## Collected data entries
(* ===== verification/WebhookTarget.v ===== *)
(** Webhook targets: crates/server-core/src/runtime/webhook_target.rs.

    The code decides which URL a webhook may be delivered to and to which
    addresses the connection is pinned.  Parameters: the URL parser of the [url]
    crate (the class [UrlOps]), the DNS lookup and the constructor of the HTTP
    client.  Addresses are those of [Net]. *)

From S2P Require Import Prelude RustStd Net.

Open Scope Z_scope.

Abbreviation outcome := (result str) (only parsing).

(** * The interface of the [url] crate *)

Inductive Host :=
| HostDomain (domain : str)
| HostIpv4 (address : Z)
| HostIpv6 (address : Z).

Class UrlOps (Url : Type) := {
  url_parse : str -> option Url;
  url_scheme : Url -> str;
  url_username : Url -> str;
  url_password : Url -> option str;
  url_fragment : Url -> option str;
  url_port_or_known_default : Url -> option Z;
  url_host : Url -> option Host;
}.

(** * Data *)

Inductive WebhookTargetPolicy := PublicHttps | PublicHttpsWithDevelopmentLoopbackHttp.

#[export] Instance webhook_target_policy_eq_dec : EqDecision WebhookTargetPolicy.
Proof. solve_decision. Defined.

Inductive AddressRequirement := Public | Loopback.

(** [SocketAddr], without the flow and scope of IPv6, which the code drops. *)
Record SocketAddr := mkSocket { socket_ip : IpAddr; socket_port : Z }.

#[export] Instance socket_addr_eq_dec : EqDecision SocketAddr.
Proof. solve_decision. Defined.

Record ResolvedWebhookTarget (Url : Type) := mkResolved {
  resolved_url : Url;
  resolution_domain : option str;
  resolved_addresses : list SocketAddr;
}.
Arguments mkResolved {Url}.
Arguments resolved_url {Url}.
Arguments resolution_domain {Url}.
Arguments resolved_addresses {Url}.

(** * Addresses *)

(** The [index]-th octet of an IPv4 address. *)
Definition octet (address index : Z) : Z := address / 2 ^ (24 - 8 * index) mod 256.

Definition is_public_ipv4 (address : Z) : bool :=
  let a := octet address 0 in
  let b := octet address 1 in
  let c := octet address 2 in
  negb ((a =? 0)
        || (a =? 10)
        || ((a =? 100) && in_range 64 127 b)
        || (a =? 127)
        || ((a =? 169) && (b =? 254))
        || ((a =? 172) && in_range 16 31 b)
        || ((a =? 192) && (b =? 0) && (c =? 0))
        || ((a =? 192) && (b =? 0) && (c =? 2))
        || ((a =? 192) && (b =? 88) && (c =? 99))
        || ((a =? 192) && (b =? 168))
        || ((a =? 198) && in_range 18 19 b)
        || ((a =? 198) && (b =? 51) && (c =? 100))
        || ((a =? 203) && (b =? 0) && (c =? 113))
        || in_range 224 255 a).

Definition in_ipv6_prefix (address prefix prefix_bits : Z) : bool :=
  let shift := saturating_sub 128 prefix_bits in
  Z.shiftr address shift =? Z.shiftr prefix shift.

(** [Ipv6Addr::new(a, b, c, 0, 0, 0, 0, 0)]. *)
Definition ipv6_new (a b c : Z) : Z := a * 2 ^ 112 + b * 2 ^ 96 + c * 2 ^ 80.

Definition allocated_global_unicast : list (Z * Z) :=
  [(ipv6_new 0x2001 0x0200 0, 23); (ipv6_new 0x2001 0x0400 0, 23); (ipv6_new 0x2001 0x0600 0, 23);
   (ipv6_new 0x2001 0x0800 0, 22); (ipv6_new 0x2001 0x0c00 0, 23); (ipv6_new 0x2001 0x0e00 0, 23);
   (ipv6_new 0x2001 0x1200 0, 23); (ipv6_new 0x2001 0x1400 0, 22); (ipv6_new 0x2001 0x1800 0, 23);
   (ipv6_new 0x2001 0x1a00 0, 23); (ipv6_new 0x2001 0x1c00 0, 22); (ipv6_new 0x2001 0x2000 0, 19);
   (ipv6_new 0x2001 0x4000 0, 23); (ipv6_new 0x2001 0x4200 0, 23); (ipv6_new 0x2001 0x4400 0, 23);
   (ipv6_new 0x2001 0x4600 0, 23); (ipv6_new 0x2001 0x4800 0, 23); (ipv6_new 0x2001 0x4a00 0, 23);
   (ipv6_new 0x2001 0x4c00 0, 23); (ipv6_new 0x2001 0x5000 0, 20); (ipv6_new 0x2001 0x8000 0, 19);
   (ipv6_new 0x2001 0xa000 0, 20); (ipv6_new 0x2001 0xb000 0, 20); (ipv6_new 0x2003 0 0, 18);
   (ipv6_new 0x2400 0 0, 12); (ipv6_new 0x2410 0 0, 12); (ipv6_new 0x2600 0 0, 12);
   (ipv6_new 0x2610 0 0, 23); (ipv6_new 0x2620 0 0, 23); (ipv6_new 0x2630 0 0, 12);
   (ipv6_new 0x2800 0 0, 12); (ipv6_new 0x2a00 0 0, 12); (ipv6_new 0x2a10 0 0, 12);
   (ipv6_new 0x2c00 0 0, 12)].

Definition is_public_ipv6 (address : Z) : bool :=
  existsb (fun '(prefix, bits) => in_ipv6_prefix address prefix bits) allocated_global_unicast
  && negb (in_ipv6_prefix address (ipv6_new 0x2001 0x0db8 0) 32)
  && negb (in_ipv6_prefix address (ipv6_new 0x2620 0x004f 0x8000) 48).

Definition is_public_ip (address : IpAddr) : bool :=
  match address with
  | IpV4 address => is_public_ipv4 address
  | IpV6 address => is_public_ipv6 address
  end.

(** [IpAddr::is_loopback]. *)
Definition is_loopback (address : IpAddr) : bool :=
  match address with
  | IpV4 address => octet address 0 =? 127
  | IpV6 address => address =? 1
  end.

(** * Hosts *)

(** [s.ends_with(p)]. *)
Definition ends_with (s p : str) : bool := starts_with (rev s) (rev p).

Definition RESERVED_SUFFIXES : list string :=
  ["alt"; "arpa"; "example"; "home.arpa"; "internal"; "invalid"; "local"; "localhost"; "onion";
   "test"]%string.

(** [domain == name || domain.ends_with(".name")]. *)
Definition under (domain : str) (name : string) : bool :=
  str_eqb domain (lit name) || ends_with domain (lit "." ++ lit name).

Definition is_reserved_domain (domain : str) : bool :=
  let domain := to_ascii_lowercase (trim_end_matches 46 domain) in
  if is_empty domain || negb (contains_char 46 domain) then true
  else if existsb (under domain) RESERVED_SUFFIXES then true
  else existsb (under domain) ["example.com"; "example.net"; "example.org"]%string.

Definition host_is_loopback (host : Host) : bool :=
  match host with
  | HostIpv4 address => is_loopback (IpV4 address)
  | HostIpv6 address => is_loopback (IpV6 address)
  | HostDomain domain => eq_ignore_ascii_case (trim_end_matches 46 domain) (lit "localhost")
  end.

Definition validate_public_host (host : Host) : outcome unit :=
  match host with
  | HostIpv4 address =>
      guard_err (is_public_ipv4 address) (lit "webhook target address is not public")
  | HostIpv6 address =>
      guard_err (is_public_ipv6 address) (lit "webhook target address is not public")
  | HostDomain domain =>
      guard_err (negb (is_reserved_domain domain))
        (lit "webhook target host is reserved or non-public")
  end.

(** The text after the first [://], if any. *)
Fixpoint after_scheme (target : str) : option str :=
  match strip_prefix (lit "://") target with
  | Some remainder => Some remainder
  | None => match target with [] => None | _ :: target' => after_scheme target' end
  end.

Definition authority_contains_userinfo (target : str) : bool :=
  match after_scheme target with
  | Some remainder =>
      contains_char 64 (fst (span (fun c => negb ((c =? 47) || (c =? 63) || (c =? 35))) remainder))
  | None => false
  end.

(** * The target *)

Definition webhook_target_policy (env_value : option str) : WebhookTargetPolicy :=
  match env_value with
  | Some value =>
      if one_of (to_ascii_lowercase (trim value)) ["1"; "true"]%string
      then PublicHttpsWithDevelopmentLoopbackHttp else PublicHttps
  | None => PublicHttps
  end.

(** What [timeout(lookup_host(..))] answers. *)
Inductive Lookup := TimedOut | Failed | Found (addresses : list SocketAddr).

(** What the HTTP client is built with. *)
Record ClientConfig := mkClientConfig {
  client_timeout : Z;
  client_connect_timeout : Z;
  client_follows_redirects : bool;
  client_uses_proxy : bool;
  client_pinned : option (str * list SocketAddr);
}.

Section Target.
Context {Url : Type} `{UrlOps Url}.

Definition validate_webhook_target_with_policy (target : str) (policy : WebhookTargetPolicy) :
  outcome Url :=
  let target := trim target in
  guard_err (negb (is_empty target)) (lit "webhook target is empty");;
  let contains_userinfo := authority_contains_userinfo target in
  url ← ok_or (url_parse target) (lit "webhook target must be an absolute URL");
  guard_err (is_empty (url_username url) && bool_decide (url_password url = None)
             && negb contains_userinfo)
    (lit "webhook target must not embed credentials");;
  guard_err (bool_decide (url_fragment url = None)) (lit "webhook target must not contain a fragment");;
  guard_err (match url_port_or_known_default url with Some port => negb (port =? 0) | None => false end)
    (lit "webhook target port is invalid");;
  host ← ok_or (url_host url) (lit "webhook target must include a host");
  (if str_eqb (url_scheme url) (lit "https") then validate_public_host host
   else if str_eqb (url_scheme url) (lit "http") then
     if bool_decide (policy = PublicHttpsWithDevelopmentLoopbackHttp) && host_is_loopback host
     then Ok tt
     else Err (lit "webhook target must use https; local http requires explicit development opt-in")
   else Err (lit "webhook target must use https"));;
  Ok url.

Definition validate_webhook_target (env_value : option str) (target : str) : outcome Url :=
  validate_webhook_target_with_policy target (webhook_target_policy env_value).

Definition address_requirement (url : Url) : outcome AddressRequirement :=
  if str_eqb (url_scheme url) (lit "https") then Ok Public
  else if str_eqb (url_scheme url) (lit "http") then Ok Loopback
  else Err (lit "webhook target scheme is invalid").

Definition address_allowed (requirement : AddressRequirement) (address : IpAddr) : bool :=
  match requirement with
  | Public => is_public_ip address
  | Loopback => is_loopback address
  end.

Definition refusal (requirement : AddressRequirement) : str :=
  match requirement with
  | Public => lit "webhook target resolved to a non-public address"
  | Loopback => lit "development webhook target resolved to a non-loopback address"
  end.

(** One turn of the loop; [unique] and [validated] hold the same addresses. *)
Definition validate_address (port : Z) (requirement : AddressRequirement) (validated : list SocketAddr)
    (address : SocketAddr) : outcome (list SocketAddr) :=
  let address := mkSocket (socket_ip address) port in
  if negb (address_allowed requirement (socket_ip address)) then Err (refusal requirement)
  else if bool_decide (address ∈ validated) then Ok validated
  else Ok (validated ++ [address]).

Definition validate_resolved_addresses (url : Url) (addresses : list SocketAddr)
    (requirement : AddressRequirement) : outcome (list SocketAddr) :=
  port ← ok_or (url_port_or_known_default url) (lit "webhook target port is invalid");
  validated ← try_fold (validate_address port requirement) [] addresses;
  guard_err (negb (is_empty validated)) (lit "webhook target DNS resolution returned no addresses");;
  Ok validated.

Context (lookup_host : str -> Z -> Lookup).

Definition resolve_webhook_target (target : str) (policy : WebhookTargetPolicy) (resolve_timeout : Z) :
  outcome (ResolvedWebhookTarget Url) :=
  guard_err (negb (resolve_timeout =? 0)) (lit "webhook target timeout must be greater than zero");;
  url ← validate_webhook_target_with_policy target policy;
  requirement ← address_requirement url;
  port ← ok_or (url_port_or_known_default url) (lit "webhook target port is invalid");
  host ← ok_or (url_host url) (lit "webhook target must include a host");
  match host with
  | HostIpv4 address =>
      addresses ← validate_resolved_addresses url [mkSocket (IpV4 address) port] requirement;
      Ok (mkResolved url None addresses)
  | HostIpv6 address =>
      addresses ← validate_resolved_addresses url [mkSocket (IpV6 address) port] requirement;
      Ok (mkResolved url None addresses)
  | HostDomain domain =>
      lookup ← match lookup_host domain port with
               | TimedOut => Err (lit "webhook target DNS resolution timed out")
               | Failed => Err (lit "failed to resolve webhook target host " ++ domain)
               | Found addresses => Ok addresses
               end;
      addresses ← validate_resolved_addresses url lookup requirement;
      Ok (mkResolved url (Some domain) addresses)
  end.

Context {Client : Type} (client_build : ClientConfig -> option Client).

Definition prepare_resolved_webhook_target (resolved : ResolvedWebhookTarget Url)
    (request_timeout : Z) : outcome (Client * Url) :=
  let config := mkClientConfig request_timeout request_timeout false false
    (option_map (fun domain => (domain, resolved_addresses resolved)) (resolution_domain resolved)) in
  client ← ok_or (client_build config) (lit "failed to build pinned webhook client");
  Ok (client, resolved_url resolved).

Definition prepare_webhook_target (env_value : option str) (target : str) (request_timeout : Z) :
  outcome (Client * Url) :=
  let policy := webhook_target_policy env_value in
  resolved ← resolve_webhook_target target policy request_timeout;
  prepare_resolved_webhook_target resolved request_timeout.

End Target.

==

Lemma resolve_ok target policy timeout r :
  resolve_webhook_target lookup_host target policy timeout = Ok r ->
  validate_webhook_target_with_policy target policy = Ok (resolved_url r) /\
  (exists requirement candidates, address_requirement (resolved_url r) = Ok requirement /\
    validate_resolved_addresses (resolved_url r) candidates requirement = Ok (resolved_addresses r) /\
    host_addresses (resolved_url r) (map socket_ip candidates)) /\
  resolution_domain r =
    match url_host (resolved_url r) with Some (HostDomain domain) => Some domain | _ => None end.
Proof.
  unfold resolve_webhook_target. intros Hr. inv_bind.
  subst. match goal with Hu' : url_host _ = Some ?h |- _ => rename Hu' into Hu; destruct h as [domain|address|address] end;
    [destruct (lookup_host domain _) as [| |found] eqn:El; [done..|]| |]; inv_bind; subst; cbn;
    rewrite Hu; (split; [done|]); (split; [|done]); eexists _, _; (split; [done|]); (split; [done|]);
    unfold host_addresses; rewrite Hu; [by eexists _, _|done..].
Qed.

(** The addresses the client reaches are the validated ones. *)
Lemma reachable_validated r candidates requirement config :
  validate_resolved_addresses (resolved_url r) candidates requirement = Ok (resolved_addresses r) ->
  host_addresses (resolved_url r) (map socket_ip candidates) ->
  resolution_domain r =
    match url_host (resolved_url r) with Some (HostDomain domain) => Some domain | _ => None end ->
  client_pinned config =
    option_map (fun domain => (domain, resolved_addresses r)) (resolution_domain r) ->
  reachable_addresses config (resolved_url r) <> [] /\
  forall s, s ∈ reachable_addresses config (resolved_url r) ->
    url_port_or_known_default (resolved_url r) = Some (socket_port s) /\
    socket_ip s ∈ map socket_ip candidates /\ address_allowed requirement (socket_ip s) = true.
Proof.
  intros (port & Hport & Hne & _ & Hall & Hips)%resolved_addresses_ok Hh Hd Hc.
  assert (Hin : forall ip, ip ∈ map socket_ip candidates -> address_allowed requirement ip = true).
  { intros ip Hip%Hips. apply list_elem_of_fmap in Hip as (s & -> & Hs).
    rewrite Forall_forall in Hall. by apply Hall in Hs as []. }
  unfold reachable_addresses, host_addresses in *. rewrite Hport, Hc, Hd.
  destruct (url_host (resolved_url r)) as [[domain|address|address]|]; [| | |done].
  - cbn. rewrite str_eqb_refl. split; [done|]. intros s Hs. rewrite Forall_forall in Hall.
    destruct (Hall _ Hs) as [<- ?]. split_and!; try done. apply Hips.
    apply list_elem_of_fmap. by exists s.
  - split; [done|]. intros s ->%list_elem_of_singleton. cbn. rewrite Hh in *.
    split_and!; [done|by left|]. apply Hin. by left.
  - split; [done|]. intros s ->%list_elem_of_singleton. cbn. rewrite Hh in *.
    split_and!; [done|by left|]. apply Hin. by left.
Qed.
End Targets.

---

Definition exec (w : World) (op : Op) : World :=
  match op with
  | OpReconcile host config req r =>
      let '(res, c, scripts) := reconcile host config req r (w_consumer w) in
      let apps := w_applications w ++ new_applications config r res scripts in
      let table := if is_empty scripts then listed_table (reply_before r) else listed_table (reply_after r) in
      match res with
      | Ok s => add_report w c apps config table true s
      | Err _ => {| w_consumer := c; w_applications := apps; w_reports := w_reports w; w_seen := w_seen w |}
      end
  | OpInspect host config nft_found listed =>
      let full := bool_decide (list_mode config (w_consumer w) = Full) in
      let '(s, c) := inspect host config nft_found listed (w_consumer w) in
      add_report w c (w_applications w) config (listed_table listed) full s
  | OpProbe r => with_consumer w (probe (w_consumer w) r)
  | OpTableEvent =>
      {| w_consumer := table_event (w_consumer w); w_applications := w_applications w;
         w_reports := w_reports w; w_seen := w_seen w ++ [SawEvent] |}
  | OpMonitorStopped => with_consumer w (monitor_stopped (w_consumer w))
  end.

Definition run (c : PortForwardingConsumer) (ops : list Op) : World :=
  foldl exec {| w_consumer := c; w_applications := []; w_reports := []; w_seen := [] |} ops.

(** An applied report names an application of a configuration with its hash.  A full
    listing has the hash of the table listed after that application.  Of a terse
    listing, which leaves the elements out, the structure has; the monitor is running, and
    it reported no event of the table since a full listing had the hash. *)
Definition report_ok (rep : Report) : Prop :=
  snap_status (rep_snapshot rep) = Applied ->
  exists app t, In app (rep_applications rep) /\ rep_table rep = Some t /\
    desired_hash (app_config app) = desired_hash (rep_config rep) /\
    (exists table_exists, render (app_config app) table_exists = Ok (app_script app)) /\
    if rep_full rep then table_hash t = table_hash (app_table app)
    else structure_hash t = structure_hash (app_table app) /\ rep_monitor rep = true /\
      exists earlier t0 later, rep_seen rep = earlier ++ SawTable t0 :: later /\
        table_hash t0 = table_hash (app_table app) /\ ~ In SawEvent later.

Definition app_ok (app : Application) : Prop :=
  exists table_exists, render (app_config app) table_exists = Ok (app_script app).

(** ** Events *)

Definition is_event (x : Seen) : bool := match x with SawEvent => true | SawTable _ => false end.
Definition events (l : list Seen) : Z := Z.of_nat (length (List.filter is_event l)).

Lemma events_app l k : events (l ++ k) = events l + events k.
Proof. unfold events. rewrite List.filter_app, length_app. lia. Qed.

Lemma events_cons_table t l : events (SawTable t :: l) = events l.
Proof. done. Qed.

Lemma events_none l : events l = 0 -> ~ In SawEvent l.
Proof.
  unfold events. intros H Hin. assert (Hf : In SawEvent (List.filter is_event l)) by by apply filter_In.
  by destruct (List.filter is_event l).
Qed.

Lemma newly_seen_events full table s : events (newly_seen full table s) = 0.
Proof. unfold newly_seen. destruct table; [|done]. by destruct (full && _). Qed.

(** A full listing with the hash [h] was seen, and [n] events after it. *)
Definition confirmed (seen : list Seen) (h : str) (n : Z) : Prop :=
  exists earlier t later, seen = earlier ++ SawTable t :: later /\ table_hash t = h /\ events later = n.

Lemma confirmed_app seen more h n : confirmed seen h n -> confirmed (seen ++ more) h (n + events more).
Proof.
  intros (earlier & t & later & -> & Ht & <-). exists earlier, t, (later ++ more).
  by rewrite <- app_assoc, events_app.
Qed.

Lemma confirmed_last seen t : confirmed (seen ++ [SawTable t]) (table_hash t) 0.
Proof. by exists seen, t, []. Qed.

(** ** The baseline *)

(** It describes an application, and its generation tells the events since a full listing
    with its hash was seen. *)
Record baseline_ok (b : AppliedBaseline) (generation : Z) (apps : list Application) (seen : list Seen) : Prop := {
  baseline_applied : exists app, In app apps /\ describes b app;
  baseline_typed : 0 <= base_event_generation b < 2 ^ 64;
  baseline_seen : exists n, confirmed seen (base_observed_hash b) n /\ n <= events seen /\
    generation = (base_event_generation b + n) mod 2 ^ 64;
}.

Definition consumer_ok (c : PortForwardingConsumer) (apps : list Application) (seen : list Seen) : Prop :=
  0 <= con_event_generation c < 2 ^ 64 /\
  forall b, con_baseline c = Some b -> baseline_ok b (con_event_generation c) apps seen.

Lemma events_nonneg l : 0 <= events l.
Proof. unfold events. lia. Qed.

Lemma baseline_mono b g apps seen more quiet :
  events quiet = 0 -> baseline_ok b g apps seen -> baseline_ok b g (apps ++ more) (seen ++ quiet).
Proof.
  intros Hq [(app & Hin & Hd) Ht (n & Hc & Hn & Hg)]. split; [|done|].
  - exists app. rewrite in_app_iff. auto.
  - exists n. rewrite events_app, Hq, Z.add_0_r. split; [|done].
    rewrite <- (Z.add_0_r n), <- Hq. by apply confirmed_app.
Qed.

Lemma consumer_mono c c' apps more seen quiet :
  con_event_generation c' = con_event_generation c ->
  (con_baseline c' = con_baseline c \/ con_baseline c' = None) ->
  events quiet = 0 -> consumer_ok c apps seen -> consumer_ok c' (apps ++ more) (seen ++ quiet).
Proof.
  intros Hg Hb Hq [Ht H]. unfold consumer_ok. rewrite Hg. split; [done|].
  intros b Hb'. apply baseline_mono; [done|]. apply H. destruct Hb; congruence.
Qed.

## ACTION ITEM
Write down again, exactly as given, only the lines above that fall from the line with "(ipv6_new 0x2001 0x1a00" to the line with "Definition is_loopback (address", inclusive.

## EXERCISE RESULT
   (ipv6_new 0x2001 0x1a00 0, 23); (ipv6_new 0x2001 0x1c00 0, 22); (ipv6_new 0x2001 0x2000 0, 19);
   (ipv6_new 0x2001 0x4000 0, 23); (ipv6_new 0x2001 0x4200 0, 23); (ipv6_new 0x2001 0x4400 0, 23);
   (ipv6_new 0x2001 0x4600 0, 23); (ipv6_new 0x2001 0x4800 0, 23); (ipv6_new 0x2001 0x4a00 0, 23);
   (ipv6_new 0x2001 0x4c00 0, 23); (ipv6_new 0x2001 0x5000 0, 20); (ipv6_new 0x2001 0x8000 0, 19);
   (ipv6_new 0x2001 0xa000 0, 20); (ipv6_new 0x2001 0xb000 0, 20); (ipv6_new 0x2003 0 0, 18);
   (ipv6_new 0x2400 0 0, 12); (ipv6_new 0x2410 0 0, 12); (ipv6_new 0x2600 0 0, 12);
   (ipv6_new 0x2610 0 0, 23); (ipv6_new 0x2620 0 0, 23); (ipv6_new 0x2630 0 0, 12);
   (ipv6_new 0x2800 0 0, 12); (ipv6_new 0x2a00 0 0, 12); (ipv6_new 0x2a10 0 0, 12);
   (ipv6_new 0x2c00 0 0, 12)].

Definition is_public_ipv6 (address : Z) : bool :=
  existsb (fun '(prefix, bits) => in_ipv6_prefix address prefix bits) allocated_global_unicast
  && negb (in_ipv6_prefix address (ipv6_new 0x2001 0x0db8 0) 32)
  && negb (in_ipv6_prefix address (ipv6_new 0x2620 0x004f 0x8000) 48).

Definition is_public_ip (address : IpAddr) : bool :=
  match address with
  | IpV4 address => is_public_ipv4 address
  | IpV6 address => is_public_ipv6 address
  end.

(** [IpAddr::is_loopback]. *)
Definition is_loopback (address : IpAddr) : bool :=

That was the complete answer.